+++ PROVIDED RECORDS +++

Definition createCompileArguments (file : option Vinyl) (options : Options)
  : Completion (string * CompileOptions) :=
  let path_ := match file with Some f => path f | None => "" end in
  let extname_ :=
    orDefault (match file with Some f => extname f | None => VUndefined end)
              (VStr "") in
  let dirname_ :=
    orDefault (match file with Some f => dirname f | None => VUndefined end)
              (VStr "") in
  let contents_ := match file with Some f => Some (contents f) | None => None end in
  let sourceMap_ := match file with Some f => sourceMap f | None => None end in
  let loadPaths := nullish (opt_loadPaths options) [] in
  let fileSyntax :=
    if decide (extname_ = VStr ".sass") then "indented"
    else if decide (extname_ = VStr ".css") then "css"
    else "scss" in
  match contentsToString contents_ with
  | Throw e => Throw e
  | Normal text =>
      Normal (text,
              {| co_spread := options;
                 co_url := pathToFileURL host path_;
                 co_sourceMap := Boolean sourceMap_;
                 co_sourceMapIncludeSources := Boolean sourceMap_;
                 co_syntax := fileSyntax;
                 co_loadPaths :=
                   JsSet.spread
                     (JsSet.new (filter (λ p, isLoadPath p = true)
                                        (dirname_ :: loadPaths))) |})
  end.
End CompileArguments.

(** ** formatSassError *)

Definition setPosition (l c : Z) (e : ErrorObj) : ErrorObj :=
  {| span := span e; sassMessage := sassMessage e; message := message e;
     line := Some l; column := Some c;
     messageOriginal := messageOriginal e;
     messageFormatted := messageFormatted e; err_rest := err_rest e |}.

Definition setMessages (orig fmt : option string) (e : ErrorObj) : ErrorObj :=
  {| span := span e; sassMessage := sassMessage e; message := message e;
     line := line e; column := column e;
     messageOriginal := orig; messageFormatted := fmt;
     err_rest := err_rest e |}.

(** [error?.span?.start] *)
Definition spanStart (e : ErrorObj) : option SourceLocation :=
  match span e with
  | Some sp => span_start sp
  | None => None
  end.

(** The assignments [formatSassError] performs on a supplied error object. *)
Definition annotate (error : ErrorObj) : ErrorObj :=
  let error1 :=
    match spanStart error with
    | Some start =>
        let line_ := nullish (loc_line start) 0%Z in
        let column_ := nullish (loc_column start) 0%Z in
        setPosition (line_ + 1) (column_ + 1) error
    | None => error
    end in
  setMessages (nullishOpt (sassMessage error1) (message error1))
              (message error1) error1.

(** [formatSassError(error)]: the reference it returns and the store after
    the call. [None] is a nullish argument. *)
Definition formatSassError (error : option loc) (σ : Store) : loc * Store :=
  match error with
  | None =>
      let l := fresh (dom σ) in
      (l, <[l := newError "No error message provided"]> σ)
  | Some l => (l, alter annotate l σ)
  end.

(** ** The transform stream *)

(** [new PluginError(plugin, cause, { showProperties })]: the cause is a
    message or a caught value (a reference, or [None] for a nullish one);
    [showProperties] is [true] unless the caller says otherwise. *)
Inductive PluginCause :=
| CauseMessage (msg : string)
| CauseThrown (err : option loc).

Record PluginError := {
  pe_plugin : string;
  pe_cause : PluginCause;
  pe_showProperties : bool }.

(** The message a plugin error takes from its cause: the message string, or
    the [message] of the wrapped error object. *)
Definition causeMessage (cause : PluginCause) (σ : Store) : option string :=
  match cause with
  | CauseMessage msg => Some msg
  | CauseThrown (Some l) =>
      match σ !! l with
      | Some e => message e
      | None => None
      end
  | CauseThrown None => None
  end.

(** [new PluginError(PLUGIN_NAME, cause, { showProperties })] as plugin-error
    constructs it: the constructor throws 'Missing error message' ([None])
    when the cause is nullish or its message is missing or empty. *)
Definition newPluginError (cause : PluginCause) (showProperties : bool)
    (σ : Store) : option PluginError :=
  match causeMessage cause σ with
  | Some msg =>
      if String.eqb msg "" then None
      else Some {| pe_plugin := PLUGIN_NAME; pe_cause := cause;
                   pe_showProperties := showProperties |}
  | None => None
  end.

(** How a hook calls back: [callback()], [callback(null, file)],
    [callback(error)]; or not at all, when the hook throws out of its own
    [catch] clause (its promise rejects and the stream waits for ever). *)
Inductive Callback :=
| CbDone
| CbPush (file : Vinyl)
| CbError (error : PluginError)
| CbNever.

(** What a run leaves behind: the error objects, the compile and dispose
    calls the compiler received, the events emitted on the stream. *)
Record World := {
  store : Store;
  compileCalls : list (Handle * string * CompileOptions);
  disposeCalls : list Handle;
  emitted : list (string * PluginError) }.

Definition setStore (σ : Store) (w : World) : World :=
  {| store := σ; compileCalls := compileCalls w;
     disposeCalls := disposeCalls w; emitted := emitted w |}.

Definition logCompile (c : Handle * string * CompileOptions) (w : World) : World :=
  {| store := store w; compileCalls := compileCalls w ++ [c];
     disposeCalls := disposeCalls w; emitted := emitted w |}.

Definition logDispose (h : Handle) (w : World) : World :=
  {| store := store w; compileCalls := compileCalls w;
     disposeCalls := disposeCalls w ++ [h]; emitted := emitted w |}.

(** [this.emit(name, e)]: the event is recorded. (An ['error'] event is
    delivered to a listener; the tests attach one.) *)
Definition emit (name : string) (e : PluginError) (w : World) : World :=
  {| store := store w; compileCalls := compileCalls w;
     disposeCalls := disposeCalls w; emitted := emitted w ++ [(name, e)] |}.

(** A [catch (error)] clause binds the thrown value itself: an object made
    for the occasion enters the store, an existing one is bound as it is. *)
Definition catch (thrown : option Thrown) (σ : Store) : option loc * Store :=
  match thrown with
  | None => (None, σ)
  | Some (Fresh e) => let l := fresh (dom σ) in (Some l, <[l := e]> σ)
  | Some (Existing l) => (Some l, σ)
  end.

Definition setPath (p : string) (f : Vinyl) : Vinyl :=
  {| path := p; basename := basename f; extname := extname f;
     dirname := dirname f; contents := contents f;
     sourceMap := sourceMap f; stat := stat f |}.

Definition setContents (c : Contents) (f : Vinyl) : Vinyl :=
  {| path := path f; basename := basename f; extname := extname f;
     dirname := dirname f; contents := c;
     sourceMap := sourceMap f; stat := stat f |}.

Definition setStat (s : option Stat) (f : Vinyl) : Vinyl :=
  {| path := path f; basename := basename f; extname := extname f;
     dirname := dirname f; contents := contents f;
     sourceMap := sourceMap f; stat := s |}.

(** How a run ends short of its last asset: with a plugin error passed to a
    callback, or stalled. *)
Inductive Failure :=
| Reported (error : PluginError)
| Stalled.

(** A reported plugin error reads as a failure where one is expected. *)
Coercion Reported : PluginError >-> Failure.
#[local] Arguments Some {A} & a.

Section GulpSassEmbedded.
Context (host : Host).
Context (options : Options).

(** The closure variable [compiler]. *)
Definition CompilerVar := option Handle.

Definition open (w : World) : Callback * CompilerVar * World :=
  match (if opt_sync options then initCompiler host
         else initAsyncCompiler host) with
  | Normal h => (CbDone, Some h, w)
  | Throw thrown =>
      let '(error, σ) := catch thrown (store w) in
      match newPluginError (CauseThrown error) true σ with
      | Some e => (CbError e, None, setStore σ w)
      | None => (CbNever, None, setStore σ w)
      end
  end.

(** The [catch] clause of [transform]. *)
Definition transformCatch (thrown : option Thrown) (w : World)
  : Callback * World :=
  let '(error, σ) := catch thrown (store w) in
  let '(l, σ') := formatSassError error σ in
  match newPluginError (CauseThrown (Some l)) false σ' with
  | Some e => (CbError e, setStore σ' w)
  | None => (CbNever, setStore σ' w)
  end.

(** The compile call, in the configured mode. Reading a method of an
    [undefined] compiler throws. *)
Definition compile (compiler : CompilerVar) (args : string * CompileOptions)
    (w : World) : Completion CompileResult * World :=
  match compiler with
  | None =>
      (Throw (Some (Fresh (newError
         (if opt_sync options
          then "Cannot read properties of undefined (reading 'compileString')"
          else "Cannot read properties of undefined (reading 'compileStringAsync')")))),
       w)
  | Some h =>
      ((if opt_sync options
        then compileString host h (fst args) (snd args)
        else compileStringAsync host h (fst args) (snd args)),
       logCompile (h, fst args, snd args) w)
  end.

Definition stampStat (file : Vinyl) : Vinyl :=
  match stat file with
  | Some _ =>
      setStat (Some {| atime := Some (now host); mtime := Some (now host);
                       ctime := Some (now host) |}) file
  | None => file
  end.

Definition mergeSourceMap (sm : option RawSourceMap) (file : Vinyl) : Vinyl :=
  match sm with
  | Some m =>
      applySourceMap host file
        {| sm_file := Some (nullish (sm_file m) (path file));
           sm_sources := sm_sources m; sm_mappings := sm_mappings m |}
  | None => file
  end.

Definition transform (compiler : CompilerVar) (file : Vinyl) (w : World)
  : Callback * World :=
  if isNull file then (CbPush file, w)
  else if isStream file then
    (CbError {| pe_plugin := PLUGIN_NAME;
                pe_cause := CauseMessage "Streams are not supported!";
                pe_showProperties := true |}, w)
  else if String.prefix "_" (basename file) then (CbDone, w)
  else if bool_decide (contentsLength file = Some 0%nat) then
    (CbPush (setPath (replaceExtension host (path file) ".css") file), w)
  else
    match createCompileArguments host (Some file) options with
    | Throw thrown => transformCatch thrown w
    | Normal compileArguments =>
        match compile compiler compileArguments w with
        | (Throw thrown, w1) => transformCatch thrown w1
        | (Normal r, w1) =>
            let file1 := setContents (CBuffer (bufferFrom host (css r))) file in
            let file2 :=
              setPath (replaceExtension host (path file1) ".css") file1 in
            let file3 := stampStat file2 in
            (CbPush (mergeSourceMap (res_sourceMap r) file3), w1)
        end
    end.

Definition destroy (compiler : CompilerVar) (w : World) : Callback * World :=
  match compiler with
  | Some h =>
      match dispose host h with
      | Normal _ => (CbDone, logDispose h w)
      | Throw thrown =>
          let w1 := logDispose h w in
          let '(error, σ) := catch thrown (store w1) in
          match newPluginError (CauseThrown error) false σ with
          | Some e => (CbDone, emit "error" e (setStore σ w1))
          | None => (CbNever, setStore σ w1)
          end
      end
  | None => (CbDone, w)
  end.

Definition isCompilerInitialized (compiler : CompilerVar) : bool :=
  match compiler with
  | Some (SyncCompiler _) => opt_sync options
  | Some (AsyncCompiler _) => negb (opt_sync options)
  | None => false
  end.

(** *** The stream that drives the hooks

    streamx calls [open] once before the first asset, [transform] once per
    written asset in arrival order, and [destroy] once when the stream ends
    or is torn down by an error; an error passed to a callback tears the
    stream down, so no later asset reaches [transform]. Every next step
    waits for the callback of the one before: a hook that never calls back
    stalls the stream, and nothing after it runs. *)

Record Run := {
  output : list Vinyl;
  failure : option Failure;
  world : World }.

Fixpoint writeAll (compiler : CompilerVar) (files : list Vinyl) (w : World)
  : Run :=
  match files with
  | [] => {| output := []; failure := None; world := w |}
  | file :: rest =>
      match transform compiler file w with
      | (CbPush file', w1) =>
          let r := writeAll compiler rest w1 in
          {| output := file' :: output r; failure := failure r;
             world := world r |}
      | (CbDone, w1) => writeAll compiler rest w1
      | (CbError e, w1) =>
          {| output := []; failure := Some (Reported e); world := w1 |}
      | (CbNever, w1) =>
          {| output := []; failure := Some Stalled; world := w1 |}
      end
  end.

+++

— WORK TO BE COMPLETED —
Please copy, exactly and with nothing else, the lines above beginning at the line that has "compileCalls w ++ [c];" and ending with the line that has "disposeCalls := disposeCalls w ++".

— THE ANSWER —
  {| store := store w; compileCalls := compileCalls w ++ [c];
     disposeCalls := disposeCalls w; emitted := emitted w |}.

Definition logDispose (h : Handle) (w : World) : World :=
  {| store := store w; compileCalls := compileCalls w;
     disposeCalls := disposeCalls w ++ [h]; emitted := emitted w |}.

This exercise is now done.